There is also a craft to effective customer interviewing. Rather than asking leading questions like “would you use this?”, it’s usually more valuable to explore real behaviors:
- what problem were you trying to solve?
- what tools did you use?
- what was frustrating about the process?
Understanding why customers “hire” a product to solve a problem provides a strong foundation for identifying thoughtful and practical applications of AI.
2. Stay aware of your industry
AI development is moving quickly, and it’s helpful to stay informed about how others in your space are experimenting with it.
Watching what competitors and adjacent industries are doing can help identify patterns: what seems to be working, what customers respond to, and what might simply be hype.
The goal isn’t to copy every new feature that appears in the market, but to remain informed and thoughtful about where AI may provide meaningful advantages.
3. Understand the limitations of your platform and data
AI systems rely heavily on the quality and structure of the data they interact with.
Organizations with well-organized, meaningful datasets often have more opportunities to apply AI effectively.

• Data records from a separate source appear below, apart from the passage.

(** X4: every finding of [scan_file] names a key of the scanner's catalog as
    its algorithm, and its method is one of the trigger methods of that
    entry. *)
Theorem scan_file_finding_in_catalog
    (read_file : string -> option string) (normpath : string -> string)
    (self : PQCScanner) (filepath : string) (findings : list Finding) (f : Finding) :
  scan_file read_file normpath self filepath = Ok findings ->
  f ∈ findings ->
  exists config,
    dict_get (self_TARGETS self) (algo f) = Some config /\
    method f ∈ methods config.
Proof.
  intros Hscan Hin.
  destruct (scan_file_elem _ _ _ _ _ _ Hscan Hin) as (src & n & f0 & _ & _ & Hcall & ->).
  by destruct (match_call_fields _ _ _ Hcall) as (_ & _ & _ & _ & Hcat & _).
Qed.

Lemma scan_file_finding_in_catalog_witness :
  exists config,
    dict_get TARGETS (algo exponent_only_finding) = Some config /\
    method exponent_only_finding ∈ methods config.
Proof.
  apply (scan_file_finding_in_catalog (fun _ => Some "k = RSA.generate(65537)") id
           (new_scanner (fun _ => Trees.rsa_generate [Trees.integer "65537" 0]) TARGETS)
           "a.py" [exponent_only_finding] exponent_only_finding).
  - vm_compute. reflexivity.
  - apply list_elem_of_here.
Defined.

(** X5: the risk of every finding of [scan_file] is the value of the
    classifier at the finding's own algorithm and key size (0 standing for
    ["Unknown"]); the method, the file and the position do not enter. *)
Theorem scan_file_finding_risk
    (read_file : string -> option string) (normpath : string -> string)
    (self : PQCScanner) (filepath : string) (findings : list Finding) (f : Finding) :
  scan_file read_file normpath self filepath = Ok findings ->
  f ∈ findings ->
  risk f = _calculate_risk (algo f) (Some (bits_value (bits f))).
Proof.
  intros Hscan Hin.
  destruct (scan_file_elem _ _ _ _ _ _ Hscan Hin) as (src & n & f0 & _ & _ & Hcall & ->).
  by destruct (match_call_fields _ _ _ Hcall) as (_ & _ & _ & _ & _ & Hrisk).
Qed.

Lemma scan_file_finding_risk_witness :
  risk exponent_only_finding =
    _calculate_risk (algo exponent_only_finding)
      (Some (bits_value (bits exponent_only_finding))).
Proof.
  apply (scan_file_finding_risk (fun _ => Some "k = RSA.generate(65537)") id
           (new_scanner (fun _ => Trees.rsa_generate [Trees.integer "65537" 0]) TARGETS)
           "a.py" [exponent_only_finding] exponent_only_finding).
  - vm_compute. reflexivity.
  - apply list_elem_of_here.
Defined.

(** ** When a scan raises *)

(** X6: when the file can be read and the call-site test raises at some
    node of its tree, [scan_file] raises: it returns no finding list, so the
    findings of the call sites before the raising one are lost with it. *)
Theorem scan_file_raises_at_call_site
    (read_file : string -> option string) (normpath : string -> string)
    (self : PQCScanner) (filepath source_code : string) (n : Node) :
  read_file filepath = Some source_code ->
  n ∈ nodes (parser self source_code) ->
  raises (match_call self n) = true ->
  raises (scan_file read_file normpath self filepath) = true /\
  (forall findings, scan_file read_file normpath self filepath <> Ok findings).
Proof.
  intros Hread Hn Hr.
  rewrite (scan_file_collect _ _ _ _ source_code Hread).
  assert (raises (collect self (nodes (parser self source_code))) = true) as Hc
    by (apply collect_raises; eauto).
  destruct (collect self _); [discriminate Hc|].
  split; [reflexivity | discriminate].
Qed.

Lemma scan_file_raises_at_call_site_witness :
  raises (scan_file (fun _ => Some "") id
            (new_scanner
               (fun _ => Trees.module
                  [ Trees.assignment "weak"
                      (Trees.call (Some "right") "RSA" "generate"
                         [Trees.integer "1024" 0] 0) 0;
                    Trees.assignment "k"
                      (Trees.call (Some "right") "RSA" "generate"
                         [Trees.integer "0x800" 1] 1) 1 ])
               TARGETS)
            "keys.py") = true /\
  (forall findings,
     scan_file (fun _ => Some "") id
       (new_scanner
          (fun _ => Trees.module
             [ Trees.assignment "weak"
                 (Trees.call (Some "right") "RSA" "generate"
                    [Trees.integer "1024" 0] 0) 0;
               Trees.assignment "k"
                 (Trees.call (Some "right") "RSA" "generate"
                    [Trees.integer "0x800" 1] 1) 1 ])
          TARGETS)
       "keys.py" <> Ok findings).
Proof.
  apply (scan_file_raises_at_call_site (fun _ => Some "") id _ "keys.py" ""
           (Trees.call (Some "right") "RSA" "generate" [Trees.integer "0x800" 1] 1)).
  - reflexivity.
  - apply list_elem_of_In. vm_compute. tauto.
  - reflexivity.
Defined.

(** ** Receivers and aliases *)

(** The call-site test on a node of the shape [obj.meth(args)]. *)
Lemma match_call_on_call (self : PQCScanner) (fld : option string)
    (obj meth : string) (args : list Node) (r : nat) :
  match_call self (Trees.call fld obj meth args r) =
    match dict_get (self_TARGETS self) (_resolve_alias self obj) with
    | Some config =>
        if meth in? methods config then
          key_size ← _extract_key_size (Some (Trees.argument_list args r))
                        (arg_keys config);
          Ok (Some {| file := "";
                      line := (r + 1)%nat;
                      algo := _resolve_alias self obj;
                      method := meth;
                      bits := if key_size =? 0 then BitsUnknown else BitsInt key_size;
                      risk := _calculate_risk (_resolve_alias self obj) (Some key_size);
                      context := slice_to 100 (_get_text (Trees.call fld obj meth args r)) |})
        else Ok None
    | None => Ok None
    end.
Proof. reflexivity. Qed.

(** X8: two receivers that resolve to the same name give the same finding
    except for the context text: for the calls [obj1.meth(args)] and
    [obj2.meth(args)] on the same row the call-site test has the same
    outcome once the context is blanked (the same exception, no finding, or
    findings equal in file, line, algorithm, method, bits and risk). *)
Theorem alias_equivalence (self : PQCScanner) (fld : option string)
    (obj1 obj2 meth : string) (args : list Node) (r : nat) :
  _resolve_alias self obj1 = _resolve_alias self obj2 ->
  outcome_without_context (match_call self (Trees.call fld obj1 meth args r)) =
  outcome_without_context (match_call self (Trees.call fld obj2 meth args r)).
Proof.
  intros Hres. rewrite !match_call_on_call, Hres.
  destruct (dict_get _ _) as [config|]; [|reflexivity].
  case_bool_decide; [|reflexivity].
  by destruct (_extract_key_size _ _).
Qed.

Lemma alias_equivalence_witness :
  outcome_without_context
    (match_call (new_scanner (fun _ => Trees.module []) TARGETS)
       (Trees.call None "PyRSA" "generate" [Trees.integer "1024" 36] 36)) =
  outcome_without_context
    (match_call (new_scanner (fun _ => Trees.module []) TARGETS)
       (Trees.call None "RSA" "generate" [Trees.integer "1024" 36] 36)).
Proof.
  apply (alias_equivalence (new_scanner (fun _ => Trees.module []) TARGETS)
           None "PyRSA" "RSA" "generate" [Trees.integer "1024" 36] 36).
  vm_compute. reflexivity.
Defined.

Lemma build_alias_map_snoc (targets : Dict TargetConfig) (e : string * TargetConfig) :
  build_alias_map (targets ++ [e]) = add_aliases (build_alias_map targets) e.
Proof. unfold build_alias_map. by rewrite foldl_app. Qed.

Lemma alias_map_sound (targets : Dict TargetConfig) (alias canonical : string) :
  build_alias_map targets !! alias = Some canonical ->
  exists (i : nat) config,
    targets !! i = Some (canonical, config) /\ alias ∈ aliases config.
Proof.
  induction targets as [|e targets IH] using rev_ind.
  - unfold build_alias_map. simpl. by rewrite lookup_empty.
  - rewrite build_alias_map_snoc.
    destruct (decide (alias ∈ aliases e.2)) as [Hin|Hnot].
    + rewrite add_aliases_in by done. intros [= <-].
      exists (List.length targets), e.2. split; [|done].
      rewrite lookup_app_r by done. rewrite Nat.sub_diag. by destruct e.
    + rewrite add_aliases_notin by done. intros H.
      destruct (IH H) as (i & config & Hi & Ha).
      exists i, config. split; [|done]. by apply lookup_app_l_Some.
Qed.
(** ** The header of the INSPIRE collection *)

(** The root of the INSPIRE output keeps what [__init__] gave it: after a
    translation it is the feature collection with the time stamp of the
    construction, and its number of returned features reads 1000 whatever
    the number of members is. *)
Theorem collection_header_is_fixed :
  forall (ts : string) (insp insp' : Inspire.t) (ceg ceg' : CitiEnGov.t),
    Inspire.init ts = Ok insp ->
    Inspire.translate insp ceg = Some (Ok insp', ceg') ->
    tag (Inspire.root insp') = "{http://www.opengis.net/wfs/2.0}FeatureCollection"
    /\ Py.get "numberReturned" (attrib (Inspire.root insp')) = Some "1000"
    /\ Py.get "numberMatched" (attrib (Inspire.root insp')) = Some "unknown"
    /\ Py.get "timeStamp" (attrib (Inspire.root insp')) = Some ts
    /\ text (Inspire.root insp') = None.
Proof.
  intros ts insp insp' ceg ceg' Hinit H.
  assert (Hkeep : tag (Inspire.root insp') = tag (Inspire.root insp)
                  /\ attrib (Inspire.root insp') = attrib (Inspire.root insp)
                  /\ text (Inspire.root insp') = text (Inspire.root insp)).
  { revert H. unfold Inspire.translate.
    apply (for_each_related
             (fun s s' => tag (Inspire.root s') = tag (Inspire.root s)
                          /\ attrib (Inspire.root s') = attrib (Inspire.root s)
                          /\ text (Inspire.root s') = text (Inspire.root s))).
    - intros s. repeat split.
    - intros a b c (A1 & A2 & A3) (B1 & B2 & B3). repeat split; congruence.
    - intros b s s1 Hs. unfold Inspire.translate_step in Hs. bind_inv Hs.
      injection Hs as <-. repeat split. }
  destruct Hkeep as (-> & -> & ->).
  unfold Inspire.init in Hinit. crunch Hinit. injection Hinit as <-.
  repeat split.
Qed.
(** * convhull_3d: quickhull in 3 and N dimensions, and the Delaunay reduction

    A shallow embedding of [convhull_3d.h].  The C code computes with
    [CH_FLOAT] numbers; the embedding is written once over an abstract
    scalar interface and then read at the real numbers (exact
    arithmetic) and at binary64 floating point numbers (for running
    the code). *)

From Stdlib Require Import String Ascii.
From Stdlib Require Import List ZArith Lia Bool Arith.
From Stdlib Require Import Reals Lra Psatz.
From Stdlib Require Import Permutation Sorted.
From Stdlib Require PrimFloat Uint63 FloatAxioms SpecFloat FloatOps.
From Stdlib Require DecimalString.
Import ListNotations.

Set Implicit Arguments.

(** ** Scalars: the operations the code applies to [CH_FLOAT] values *)

Class Scalar (F : Type) : Type := {
  fadd : F -> F -> F;
  fsub : F -> F -> F;
  fmul : F -> F -> F;
  fdiv : F -> F -> F;
  fopp : F -> F;
  fsqrt : F -> F;
  ffabs : F -> F;
  fltb : F -> F -> bool;
  fleb : F -> F -> bool;
  feqb : F -> F -> bool;
  of_Z : Z -> F;
  (* the decimal literal [m]e[e] *)
  lit : Z -> Z -> F
}.

Declare Scope F_scope.
Delimit Scope F_scope with Fs.
Infix "+" := fadd : F_scope.
Infix "-" := fsub : F_scope.
Infix "*" := fmul : F_scope.
Infix "/" := fdiv : F_scope.
Notation "- x" := (fopp x) : F_scope.

Section Primitives.
Context {F : Type} {SF : Scalar F}.
Local Open Scope F_scope.

Definition f0 : F := of_Z 0.
Definition f1 : F := of_Z 1.
Definition f2 : F := of_Z 2.

(* a > b, as the C comparison *)
Definition fgtb (a b : F) : bool := fltb b a.

(* MIN and MAX macros *)
Definition MIN (a b : F) : F := if fltb a b then a else b.
Definition MAX (a b : F) : F := if fgtb a b then a else b.
Definition enable_2fa (user_id secret : string) (t : table) : bool * table :=
  (true, update_where_uid user_id
           (fun r => set_two_factor_secret (Some secret) (set_two_factor_enabled true r)) t).

Definition disable_2fa (user_id : string) (t : table) : bool * table :=
  (true, update_where_uid user_id
           (fun r => set_backup_codes None
                       (set_two_factor_secret None (set_two_factor_enabled false r))) t).

(** substr(s, start, count), with positions counted from 1; the part of
    the window before position 1 is lost. *)
Definition substr (s : string) (start : Z) (count : nat) : string :=
  if (start <? 1)%Z
  then substring 0 (Z.to_nat (start + Z.of_nat count - 1)) s
  else substring (Z.to_nat (start - 1)) count s.

Definition chars : string := "ABCDEFGHIJKLMNOPQRSTUVWXYZ234567".

(** generate_2fa_secret: the loop FOR i IN 1..32. *)
Fixpoint secret_loop (random : nat -> Q) (iterations k : nat) (secret : string) : string :=
  match iterations with
  | O => secret
  | S n =>
      let random_byte := (Qfloor (random k * 32) + 1)%Z in
      secret_loop random n (S k) (secret +:+ substr chars random_byte 1)
  end.

Definition generate_2fa_secret (random : nat -> Q) (user_id : string)
    (t : table) : string * table :=
  let secret := secret_loop random 32 0 "" in
  (secret, update_where_uid user_id (set_two_factor_secret (Some secret)) t).

End Sql.

(** ** TwoFactorService *)

Module TwoFactorService.

(** debugTOTP: the counter of the time step that contains [now], the
    value of Date.now() in milliseconds. *)
Definition timeStep : Z := 30.
Definition counter (now : Z) : Z := ((now / 1000) / timeStep)%Z.

Section WithTotpGenerator.

(** The code that the package totp-generator computes from a secret
    and the counter of a time step; it throws on a secret that it
    cannot decode. *)
Variable hotp : string -> Z -> Result string.

(** Modelled from the spec: [TOTP.generate] of the package
    totp-generator, which is not part of the repository, is a function
    of the secret and of the current time bucketed into steps of 30
    seconds. *)
Definition TOTP_generate (secret : string) (now : Z) : Result string :=
  hotp secret (counter now).

Definition generateTOTP (secret : string) (now : Z) : Result string :=
  try_catch (TOTP_generate secret now) (fun error => Throw error).

(** The argument [time] is not used in the body. *)
Definition generateTOTPForTime (secret : string) (time : Z) (now : Z) : Result string :=
  try_catch (TOTP_generate secret now) (fun error => Throw error).

Definition verifyTOTP (secret token : string) (now : Z) : Result bool :=
  try_catch
    (bind_result (generateTOTP secret now) (fun generatedToken =>
       Ok (String.eqb token generatedToken)))
    (fun error => Ok false).

(** The outcome of the two requests that [verifyOTP] sends. *)
Record Faults : Type := mk_faults {
  select_error : option Error;   (* the query of two_factor_secret *)
  rpc_error : option Error       (* the rpc verify_otp *)
}.
Definition no_fault : Faults := mk_faults None None.

(** .from('user_profile').select('two_factor_secret').eq('uid', userId).single() *)
Definition select_two_factor_secret (f : Faults) (userId : string)
    (t : Sql.table) : option (option string) :=
  match select_error f with
  | Some _ => None
  | None => Sql.two_factor_secret <$> t !! userId
  end.
Definition trim (s : string) : string := trim_trailing (trim_leading s).

(** "quoted interpreter path, quoted script path, and quoted forwarded
    arguments, each separated by a space" *)
Definition quoted (s : string) : string :=
  String Chars.dquote "" ++ s ++ String Chars.dquote "".

Definition command_line (interpreter script : string) (args : list string)
    : string :=
  String.concat " " (map quoted (interpreter :: script :: args)).

(** A directory separator, and a path that holds one. *)
Definition is_separator (c : ascii) : Prop :=
  c = Chars.backslash \/ c = Chars.slash.

Definition occurs (c : ascii) (s : string) : Prop :=
  In c (list_ascii_of_string s).

Definition has_separator (path : string) : Prop :=
  exists c, is_separator c /\ occurs c path.

Definition separator_free (path : string) : Prop :=
  forall c, is_separator c -> ~ occurs c path.

(** The first line of a text: its characters up to the first newline. *)
Definition first_line (content line : string) : Prop :=
  ~ occurs Chars.newline line /\
  (content = line \/ exists rest, content = line ++ String Chars.newline rest).

End Spec.

(** The files a run opened for reading, in order. *)
Fixpoint opened_files (tr : list event) : list string :=
  match tr with
  | [] => []
  | EvOpen path :: tr' => path :: opened_files tr'
  | _ :: tr' => opened_files tr'
  end.

(** The command lines a run handed to [CreateProcess], in order. *)
Fixpoint spawned_commands (tr : list event) : list string :=
  match tr with
  | [] => []
  | EvCreateProcess command :: tr' => command :: spawned_commands tr'
  | _ :: tr' => spawned_commands tr'
  end.

(** The handles a run closed, in order. *)
Fixpoint closed_handles (tr : list event) : list Z :=
  match tr with
  | [] => []
  | EvCloseHandle h :: tr' => h :: closed_handles tr'
  | _ :: tr' => closed_handles tr'
  end.

(** Everything of [main] before the spawn: the command line it builds. *)
Definition prepare_command (os : OS) (argv : list string) : M string :=
  exeFullPath <- GetCurrentModuleName os ;;
  pythonExecutable <- GetPythonExecutable os exeFullPath ;;
  pythonScript <- FindPythonScript exeFullPath ;;
  ret (build_command pythonExecutable pythonScript argv).


(** The text [GetPythonExecutable] ends up with in [firstLine]: the first
    line of the stream, stripped and trimmed when it carries the marker. *)
Definition interpreter_candidate (infile : option string) : string :=
  let '(ok, firstLine) := getline infile "" in
  if ok && eqb_pos (StdString.find firstLine SHEBANG) (Some 0)
  then strip_and_trim firstLine
  else firstLine.

(** The existence test of the source: [GetFileAttributes] answers something
    other than [INVALID_FILE_ATTRIBUTES]. *)
Definition file_exists (os : OS) (path : string) : bool :=
  negb (os_GetFileAttributes os path =? Win32.INVALID_FILE_ATTRIBUTES)%Z.

Definition occursb (c : ascii) (s : string) : bool :=
  StdString.mem c s.

(** The command line as [main] really lays it out. *)
Definition spaced_argument (arg : string) : string :=
  "  " ++ GetDoubleQuotedString arg.

Definition laid_out_command (interpreter script : string) (args : list string)
    : string :=
  GetDoubleQuotedString interpreter ++ " " ++ GetDoubleQuotedString script
  ++ String.concat "" (map spaced_argument args).

(** The internal failures of the launcher, and when each one happens. *)
Inductive failure :=
| PathResolutionError (last_error : Z)
| PathParseError (exeFullPath : string)
| ProcessCreationError (command : string) (last_error : Z).

Inductive fails (os : OS) (argv : list string) : failure -> Prop :=
| fails_resolution e :
    result (GetCurrentModuleName os) = Throw e ->
    fails os argv (PathResolutionError e)
| fails_parse exe :
    result (GetCurrentModuleName os) = Return exe ->
    Spec.separator_free exe ->
    fails os argv (PathParseError exe)
| fails_creation command e :
    result (prepare_command os argv) = Return command ->
    os_CreateProcess os command = CreateFails e ->
    fails os argv (ProcessCreationError command e).

(** What the launcher writes to the error stream on each of them. *)
Definition diagnostics (k : failure) : list string :=
  match k with
  | PathResolutionError _ => [failure_message]
  | PathParseError _ => [failure_message]
  | ProcessCreationError command e =>
      [ if (e =? Win32.ERROR_FILE_NOT_FOUND)%Z then not_found_message command
        else create_failed_message command e;
        failure_message ]
  end.

(** ** Concrete installations used to run the model *)

Module Examples.

Definition exe : string := "C:\ros\bin\mover.exe".
Definition script : string := "C:\ros\bin\mover.py".
Definition python39 : string := "C:\Python39\python.exe".
Definition line (s : string) : string := s ++ String Chars.newline "".
Definition child : PROCESS_INFORMATION := {| hProcess := 4; hThread := 8 |}.
(** * City Scoring API: a shallow embedding of [city_api.py]

    The module keeps two global dictionaries, [CITIES_DATA] and [COUNTRIES],
    filled once by [load_cities_data] and read by four Flask handlers.

    Modelling choices, all visible in the definitions below:
    - a Python [dict] is an association list in insertion order with unique
      keys; assigning an existing key replaces the value where it stands;
    - the globals are threaded through a state-and-exception monad [M]: an
      exception leaves the globals as they were when it was raised;
    - the data file is taken in its documented shape (names are strings,
      indices are numbers), but any key of an object may be absent, which is
      a [KeyError] where the code indexes it; the body of a score request
      is an object whose [city_name] and [country] are strings or absent;
    - a JSON number is a Python [int] (unbounded) or a [float] (binary64,
      with its infinities and NaN): products and sums are those of binary64,
      an [int] too large for a [float] is an [OverflowError], comparisons
      are by value, and [round(x, 1)] takes the exact value of the float to
      the nearest tenth, ties to even, and then to the nearest float;
    - [float] and [int] on a query-string parameter are parameters of
      [list_cities] ([parse_float], [parse_int]); [None] is their
      [ValueError];
    - [list.sort] is a stable insertion into non-increasing keys; on keys
      that [<] does not order, a NaN among them, it is a parameter of
      [list_cities] ([sort_unordered]);
    - [str.lower] is a parameter of the handlers ([lower]), so the results
      hold for Python's own; the examples run with [ascii_lower]; [in] on
      strings is substring search ([contains]);
    - [print] calls, CORS and routing are left out. *)

From Stdlib Require Import List String Ascii Bool ZArith QArith Qround.
From Stdlib Require Import Lia Permutation Sorted.
From Stdlib Require Import PrimFloat SpecFloat FloatOps FloatAxioms.
Import ListNotations.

On the other hand, if data is fragmented, inconsistent, or difficult to interpret, it can limit what AI systems are able to accomplish.
Before building new AI-driven features, it’s often helpful to ask a few practical questions:
- is our data structured in a way that models can use effectively?
- does the data represent meaningful patterns or signals?
- would the results make sense to users outside the internal system?
Taking time to understand and improve data quality can significantly increase the usefulness of any AI-driven initiative.
4. Create an environment that's conducive to experimentation
Innovation tends to thrive in environments where teams are able to experiment, learn quickly, and iterate.
Developing new AI capabilities often requires exploration and testing. Not every idea will succeed, but each attempt can provide valuable insight that improves the next iteration.
Organizations that encourage responsible experimentation—and give teams room to learn—often make faster progress than those that expect every new initiative to deliver immediate results.
5. Connect new ideas to real business impact
When evaluating a new AI concept, it can be helpful to step back and consider the broader impact.
A simple framework is to ask:
If we invest in this idea, what outcome will it improve, and how will that improvement benefit both the business and the customer?
Clear connections between innovation, customer value, and business outcomes help ensure that AI projects move beyond interesting demos and toward meaningful improvements.
AI isn’t a cure-all for organizational challenges, and it can’t replace strong product thinking, solid research, or reliable data. But when teams focus on these fundamentals—understanding customers, learning from the market, improving data foundations, encouraging experimentation, and tying ideas to real outcomes—AI becomes far more likely to create value.
In many ways, consistently applying these simple principles is what turns new technology into genuinely useful innovation.